Dans son message à la nation le 31 décembre 2014, le Chef de l’Etat a entre autres, fait une proposition de réformes de nos institutions qui suscite controverses et polémique et mérite que l’on s’y prononce.

En effet, parlant des réformes constitutionnelles et institutionnelles prévues par l’APG et notamment de leur procédure d’adoption actuellement pendante devant l’Assemblée nationale, le Chef de l’Etat a indiqué que « quelle que soit l’issue qui lui sera réservée » il « parait à présent fondamental de dépasser les contingences immédiates pour ouvrir un vaste champ de réformes politique en profondeur dans le but de consolider notre ancrage démocratique et le processus de réconciliation nationale ». Il a, à ce propos, prévu la mise sur pied d’une « commission de réflexions sur les réformes politiques composée des historiens, des personnalités politiques, de juristes, de sociologues et de représentant de la société civile ». Cette commission aura pour mission de proposer dans les meilleurs délais, conformément à l’approche préconisée par la CVJR, un texte de réformes politique, de réformes institutionnelle et constitutionnelle « qui tient compte de notre histoire, reflète nos réalités et répond aux aspirations les plus profondes des Togolaises et Togolais ».

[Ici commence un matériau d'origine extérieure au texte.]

Definition arb_startup (now : datetime) (io_cleanup io_active : bool)
    (markets : result (list Market) string) (upsert : nat -> bool) (w : ArbAutoExecutor)
    : ArbAutoExecutor :=
  let cfg := ae_config w in
  let live_ready := is_live_ready (sh_executor (ae_shared w)) in
  let d := Startup (ac_enabled cfg) live_ready (min_net_profit cfg) (ac_min_book_depth cfg)
             (max_signal_age_secs cfg) in
  let s := record_decision now "startup" d
             {| (ae_status w) with st_enabled := ac_enabled cfg; st_live_ready := live_ready |} in
  let sh := ae_shared w in
  let sh := set_table (cleanup_stale io_cleanup now (table sh)) sh in
  let sh := load_dedup io_active sh in
  let sh := fst (refresh_cache markets upsert sh) in
  {| w with ae_status := s; ae_shared := sh |}.

(** What the loop receives. *)
Inductive arb_input : Type :=
| ArbSignal (en : ArbEnv) (arb : ArbOpportunity)
| ArbLagged (now : datetime) (n : Z)
| ArbCacheTick (now : datetime) (markets : result (list Market) string) (upsert : nat -> bool)
| ArbHeartbeat
| ArbConfigured (config : ArbExecutorConfig).

(** One turn of the loop; an error of a signal is logged. The refresh is
    spawned, and its failure counted. *)
Definition arb_turn (i : arb_input) (w : ArbAutoExecutor) : option ArbAutoExecutor :=
  match i with
  | ArbSignal en arb => '(w, _) ← run_handler (process_arb_signal en arb) w; Some w
  | ArbLagged now n =>
      Some {| w with ae_status := record_decision now "channel" (Lagged n)
                {| (ae_status w) with lagged_signals := u64_sat_add (lagged_signals (ae_status w)) n |} |}
  | ArbCacheTick now markets upsert =>
      let '(sh, r) := refresh_cache markets upsert (ae_shared w) in
      Some {| w with ae_shared := sh; ae_status :=
        match r with
        | Ok _ => ae_status w
        | Err e => record_decision now "cache" (CacheRefreshFailed e)
            {| (ae_status w) with
               cache_refresh_failures := u64_sat_add (cache_refresh_failures (ae_status w)) 1 |}
        end |}
  | ArbHeartbeat => Some w
  | ArbConfigured config => Some {| w with ae_config := config |}
  end.

Definition arb_loop (inputs : list arb_input) (w : ArbAutoExecutor) : option ArbAutoExecutor :=
  foldl (fun o i => w ← o; arb_turn i w) (Some w) inputs.

End ArbExecutor.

Contrairement à certaines affirmations trop tranchées, cette approche n’est pas dénuée de fondement pour être uniquement destinée à contourner le processus de réformes actuellement en cours. La proposition du Chef de l’Etat est bel et bien fondée sur la huitième (8ème) recommandation de la Commission Vérité Justice Réconciliation qui indique que « la question des réformes institutionnelles constitue un problème complexe qui mériterait d’être posée dans le cadre d’une réflexion sérieuse devant nous amener à nous interroger sur l’adaptation, à nos réalités sociologiques, du modèle occidental en vigueur dans notre pays depuis l’indépendance » puisque pour la CVJR ce modèle qui est « fondé sur l’individualisme et une conscience citoyenne rationnelle, … éprouve du mal à régir notre société nationale pluriethnique où les réflexes communautaristes continuent d’être prédominants ».

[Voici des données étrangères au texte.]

(** One leg: the fill is recorded, or the exit has failed. *)
Lemma exit_leg_spec en leg step again fill token q ctx p w :
  retries_ok w ->
  wp (exit_leg debug_reason show_service_error caused_by_404 show_exit_error en leg step again fill
        token q ctx p) (fun w' f =>
    match f with
    | Go p' => pos_id p' = pos_id p /\ touches (pos_id p) w w'
    | Return r => r = Ok tt /\ exit_failed en (pos_id p) w w'
    end) w.
Proof.
  intros Hm. unfold exit_leg. apply wp_bind, wp_call.
  eapply wp_mono; [by apply sell_with_refresh_spec|].
  intros w1 f (report & x' & placed & -> & _ & _ & H1). cbv beta iota.
  destruct (is_success report); simpl negb; cbv beta iota; cycle 1.
  { eapply wp_fail_exit; [apply H1|]. by intros w' H. }
  apply (wp_serve (xe_io en fill) p); [apply record_exit_fill_outcome|].
  intros p' s' r E Hid Ht. pose proof (touches_trans _ _ _ _ (H1 _) Ht) as H2. cbv beta iota.
  destruct r as [[]|e].
  - by apply wp_ret.
  - rewrite <- Hid in *. eapply wp_fail_exit; [exact H2|]. by intros w' H.
Qed.

Lemma close_position_ok io now m ctx p s p' s' :
  close_position io now m ctx p s = (p', s', Ok tt) ->
  io_db io = true /\ emptied p p' /\ pos_id p' = pos_id p /\
  svc_table s' = alter (update_row p') (pos_id p) (svc_table s).
Proof.
  intros E. assert (Hio : io_db io = true).
  { unfold close_position, persist_and_record, repo_update in E.
    destruct (io_db io); [done|]. destruct m; split_cases. }
  split; [done|]. pose proof (close_position_emptied _ _ _ _ _ _ _ _ Hio E) as He.
  split; [done|]. pose proof (close_position_outcome io now m ctx p s) as Ho. unfold outcome in Ho.
  rewrite E in Ho. destruct Ho as [Hid [[-> _]|[Ht _]]]; [|by rewrite <- Hid].
  exfalso. unfold close_position in E. destruct He as [He _].
  destruct m; [unfold close_via_recorded_exit in E|unfold close_via_resolution_with_winner in E
    |unfold close_via_resolution in E]; by rewrite He in E.
Qed.
(** Position [p] was closed, once: its row, the breaker, the dedup set. *)
Record booked en id market w w' : Prop := {
  bk_close : exists p p' method ctx s s' trip,
    close_position (xe_io en XClose) (xe_clock en XClose) method ctx p s = (p', s', Ok tt) /\
    emptied p p' /\ table w' = svc_table s' /\ pos_id p' = id /\
    record_trade (io_db (xe_io en XBreaker)) (xe_clock en XBreaker) (xe_clock en XTrip)
      (default ZERO (realized_pnl p')) (default ZERO (realized_pnl p') >? ZERO)%dec
      (sh_breaker w) = Some (sh_breaker w', trip);
  bk_row : row_in id Closed w';
  bk_frame : frame id w w';
  bk_dedup : sh_dedup w' = sh_dedup w ∖ {[market]};
}.

Lemma booked_after en id market w0 w w' :
  touches id w0 w -> booked en id market w w' -> booked en id market w0 w'.
Proof.
  intros [Hf Hb Hd] [Hc Hr Hf' Hd']. split; [by rewrite <- Hb|done|by eapply frame_trans|by rewrite <- Hd].
Qed.

(** Closing a position: booked if the service closed it, else nothing. *)
Lemma wp_close {R B} en method ctx p market action
    (k : Position * result unit ServiceError -> handler Shared (result R ExitError) B)
    (m : handler Shared (result R ExitError) B) Q w :
  cb_inv (sh_breaker w) ->
  (forall p' s' e w', close_position (xe_io en XClose) (xe_clock en XClose) method ctx p (sh_service w)
                   = (p', s', Err e) -> touches (pos_id p) w w' -> wp (k (p', Err e)) Q w') ->
  (forall p', k (p', Ok tt) = (book_close en market action p' ;; m)) ->
  (forall w', booked en (pos_id p) market w w' -> cb_inv (sh_breaker w') -> wp m Q w') ->
  wp (bind (serve (close_position (xe_io en XClose) (xe_clock en XClose) method ctx p)) k) Q w.
Proof.
  intros Hb He Hk Hm. apply (wp_serve (xe_io en XClose) p); [apply close_position_outcome|].
  intros p' s' r E Hid Ht. destruct r as [[]|e]; [|by eapply He; [exact E|]]. rewrite Hk.
  destruct (close_position_ok _ _ _ _ _ _ _ _ E) as (Hio & Hem & _ & Htab).
  apply wp_bind. unfold book_close. apply wp_bind.
  destruct (record_trade_keeps (io_db (xe_io en XBreaker)) (xe_clock en XBreaker) (xe_clock en XTrip)
    (default ZERO (realized_pnl p')) (default ZERO (realized_pnl p') >? ZERO)%dec (sh_breaker w) Hb)
    as (b' & trip & Er & Hb').
  eapply wp_try_update; [unfold breaker_record_trade; simpl; by rewrite Er|].
  cbv beta iota. apply wp_bind, wp_modify. cbv beta iota. unfold publish_signal. apply wp_modify.
  apply Hm; [|done]. destruct Ht as [[Ho Hrow Hx] _ _].
  split; [| |by split|done].
  - exists p, p', method, ctx, (sh_service w), s', trip. by split_and!.
  - intros row Hr. change (svc_table s' !! pos_id p = Some row) in Hr. rewrite Htab, lookup_alter_eq in Hr.
    destruct (svc_table (sh_service w) !! pos_id p); simpl in Hr; [|done].
    injection Hr as <-. simpl. by rewrite (proj1 Hem).
Qed.

(** How an exit ends: nothing is done to a position that is not ExitReady; the
    tokens could not be resolved; the exit failed; the close failed; or the
    position was closed and booked. *)
Definition exit_end en p w w' (r : result unit ExitError) : Prop :=
  (r = Ok tt /\ w' = w /\ pos_state p <> ExitReady) \/
  (r = Err (DbError QueryFailed) /\ touches (pos_id p) w w' /\ io_db (xe_io en XTokens) = false) \/
  (r = Ok tt /\ exit_failed en (pos_id p) w w') \/
  (r = Ok tt /\ touches (pos_id p) w w') \/
  (r = Ok tt /\ booked en (pos_id p) (pos_market_id p) w w' /\ cb_inv (sh_breaker w')).

Lemma execute_exit_spec en p w :
  shared_ok w ->
  wp (execute_exit debug_reason show_service_error caused_by_404 quant_signals show_exit_error en p)
    (fun w' f => exit_end en p w w' match f with Go r | Return r => r end) w.
Proof.
  intros [Hb Hm]. unfold execute_exit. apply wp_bind, wp_get. cbv beta iota zeta.
  generalize (match load_quant_exit_context quant_signals (io_db (xe_io en XContext)) (pos_id p) (table w)
              with Ok q => q | Err _ => None end). intros q.
  generalize (event_context (current_execution_mode w) (context_source q) q). intros ctx.
  apply (wp_serve (xe_io en XClosing) p).
  { apply service_transition_outcome; apply transition_keeps. }
  intros p1 s1 r1 E1 Hid1 Ht1. cbv beta iota. destruct r1 as [[]|e]; cycle 1.
  { apply wp_return. unfold service_mark_closing, service_transition, mark_closing in E1.
    destruct (decide (pos_state p = ExitReady)) as [Hst|Hst].
    - right. right. right. left. by split.
    - left. unfold transition in E1. rewrite bool_decide_true in E1 by done.
      injection E1 as <- <- <-. split; [done|]. split; [by destruct w|done]. }
  apply wp_bind, wp_try_call. eapply wp_mono; [apply resolve_spec|].
  intros w2 f [Hc Hr]. pose proof (cache_only_touches (pos_id p) _ _ Hc) as Ht2.
  pose proof (touches_trans _ _ _ _ Ht1 Ht2) as H2. cbv beta iota.
  destruct (match f with Go r | Return r => r end) as [ids|e]; cycle 1.
  { destruct Hr as (-> & _ & Hio). right. left. by split_and!. }
  destruct ids as [[yt nt]|]; cycle 1.
  { apply wp_bind. eapply wp_fail_exit; [by rewrite Hid1|]. intros w' H. rewrite Hid1 in H.
    right. right. left. by split. }
  clear Hr. destruct (held_outcomes p1) as [has_yes has_no].
  assert (Hleg : forall (has : bool) leg step again fill token p2 w2',
    pos_id p2 = pos_id p -> touches (pos_id p) w w2' ->
    wp (if has then exit_leg debug_reason show_service_error caused_by_404 show_exit_error en leg
                      step again fill token q ctx p2 else ret p2)
      (fun w' f => match f with
        | Go p' => pos_id p' = pos_id p /\ touches (pos_id p) w w'
        | Return r => r = Ok tt /\ exit_failed en (pos_id p) w w' end) w2').
  { intros has leg step again fill token p2 w2' Hid2 Hw2. destruct has; [|by apply wp_ret].
    eapply wp_mono; [apply exit_leg_spec; by eapply touches_retries|]. rewrite Hid2.
    intros w' [p'|r]; [|intros [-> [Ht Hf]]].
    - intros [? ?]. split; [done|]. by eapply touches_trans.
    - split; [done|]. split; [by eapply touches_trans|done]. }
  apply wp_bind. eapply wp_mono; [by apply (Hleg has_yes); [rewrite Hid1|]|].
  intros w3 [p3|r]; [intros [Hid3 H3]|intros [-> Hf]; right; right; left; by split].
  apply wp_bind. eapply wp_mono; [by apply (Hleg has_no)|].
  intros w4 [p4|r]; [intros [Hid4 H4]|intros [-> Hf]; right; right; left; by split].
  eapply wp_close; [by rewrite (to_breaker _ _ _ H4)| |intros; reflexivity|].
  - intros p' s' e w' _ Ht. apply wp_return. right. right. right. left. split; [done|].
    rewrite Hid4 in Ht. by eapply touches_trans.
  - intros w' Hk Hcb. apply wp_ret. rewrite Hid4 in Hk. right. right. right. right.
    split; [done|]. split; [by eapply booked_after|done].
Qed.

Lemma finalize_spec en p source q winner w :
  cb_inv (sh_breaker w) ->
  wp (finalize_resolution_close en p source q winner) (fun w' f => exists closed,
    match f with Go r | Return r => r end = Ok closed /\
    if closed : bool then booked en (pos_id p) (pos_market_id p) w w' /\ cb_inv (sh_breaker w')
    else touches (pos_id p) w w') w.
Proof.
  intros Hb. unfold finalize_resolution_close.
  destruct (resolution_method p winner) as [method|].
  2: { apply wp_return. exists false. split; [done|]. apply touches_refl. }
  apply wp_bind, wp_get. cbv beta iota zeta. eapply wp_close; [done| |intros; reflexivity|].
  - intros p' s' e w' _ Ht. apply wp_return. by exists false.
  - intros w' Hk Hcb. apply wp_ret. by exists true.
Qed.
(** *** The other handlers of one position *)

Lemma pnl_pct_some p : is_Some (pnl_pct p).
Proof.
  unfold pnl_pct. destruct (_ <? _)%dec eqn:E; [|by eexists]. dec_to_Q.
  destruct (dec_div_some (unrealized_pnl p) (position_cost p)) as [x ->]; [lra|by eexists].
Qed.
Lemma half_some x : is_Some (dec_div x (dec_new 2 0)).
Proof. apply dec_div_some. rewrite dval_new by lia. done. Qed.

(** No division of the evaluation panics. *)
Lemma should_exit_some en p source q yes_bid no_bid cfg :
  is_Some (should_mark_exit_ready en p source q yes_bid no_bid cfg).
Proof.
  unfold should_mark_exit_ready. case_match; [by eexists|].
  unfold generic_quant_exit. destruct (pnl_pct_some p) as [x ->]. simpl. case_match; [by eexists|].
  destruct q as [q|]; [|by eexists]. destruct (qx_kind q); try by eexists.
  - unfold mean_reversion_target_hit. do 2 (case_match; [|by eexists]).
    match goal with |- context [dec_div ?a ?b] => destruct (half_some a) as [h ->] end. by eexists.
  - unfold resolution_lean_decay. case_match; [|by eexists].
    match goal with |- context [dec_div ?a ?b] => destruct (half_some a) as [h ->] end. by eexists.
Qed.

Lemma bids_spec en p w :
  wp (current_exit_bids en p) (fun w' f => cache_only w w' /\
    match match f with Go r | Return r => r end with
    | Ok _ => True
    | Err e => io_db (xe_io en XTokens) = false
    end) w.
Proof.
  unfold current_exit_bids. apply wp_bind, wp_try_call.
  eapply wp_mono; [apply resolve_spec|]. intros w' f [Hc Hr].
  destruct (match f with Go r | Return r => r end) as [[[yt nt]|]|e]; [|by apply wp_return|split; [done|apply Hr]].
  cbv beta iota. destruct (held_outcomes p) as [has_yes has_no].
  repeat case_match; by (apply wp_return || apply wp_ret).
Qed.

(** Handling the position [p] of market [m] left it as it was for the others,
    or closed it. *)
Definition handled en p w w' : Prop :=
  touches (pos_id p) w w' \/
  (booked en (pos_id p) (pos_market_id p) w w' /\ cb_inv (sh_breaker w')).

Lemma handled_after en p w0 w w' : touches (pos_id p) w0 w -> handled en p w w' -> handled en p w0 w'.
Proof.
  intros Ht [H|[H ?]]; [left; by eapply touches_trans|right; split; [by eapply booked_after|done]].
Qed.

Lemma close_if_resolved_spec en step p source q w :
  cb_inv (sh_breaker w) ->
  wp (close_if_resolved en step p source q) (fun w' f =>
    is_ok match f with Go r | Return r => r end = true /\ handled en p w w') w.
Proof.
  intros Hb. unfold close_if_resolved.
  destruct (xe_market en step _) as [m|e]; [destruct (resolved m); simpl negb|]; cbv iota;
    [|apply wp_return; split; [done|left; apply touches_refl]..].
  eapply wp_mono; [by apply finalize_spec|]. intros w' f (closed & -> & H). split; [done|].
  by destruct closed; [right|left].
Qed.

La proposition du Président de la République peut aussi être considérée comme une bonne chose en soi car elle semble procéder d’une prise en compte quoique tardive des recommandations de la CVJR et a le mérite de poser clairement le débat de l’adéquation de nos institutions avec nos réalités sociologiques. Proposé par diverses autres voix, ce processus avait d’ailleurs été initié par le passé mais sans suite. Cependant, la période choisie pour faire cette annonce et les circonstances du moment font qu’elle est source d’une confusion et d’inquiétudes qu’il convient de dissiper au plus vite.

En effet, le postulat de base est que la question d’adaptation de nos institutions à nos réalités sociologiques qui est un vaste chantier dont la mise en œuvre nécessitera un temps conséquent n’est pas du tout la même que celle des réformes constitutionnelles et institutionnelles préconisée par l’APG et rappelée par les recommandations de la CVJR. Tout amalgame devra donc être évité.

I- SUR LA NECESSITE DE LEVER TOUTE AMBIGUITE

D’abord, la recommandation n° 8 de la CVJR qui fonde la proposition du Président de la République doit être lue en conjonction avec la recommandation n° 5 qui dispose que « les réformes institutionnelles en cours doivent notamment viser la mise en place de mesures garantissant de meilleures conditions de l’alternance démocratique. Il s’en suit que le mandat présidentiel devra, à l’avenir être limité. A cet effet, la CVJR recommande le retour à la formule originelle de l’article 59 de la Constitution du 14 octobre 1992 : « Le Président de la République est élu au suffrage universel pour un mandat de cinq (5) ans renouvelable une seule fois ». Elle doit également être mise en rapport avec les recommandations n°4 sur la séparation des pouvoirs, n°6 et 7 relatives aux conditions d’organisation des élections au Togo.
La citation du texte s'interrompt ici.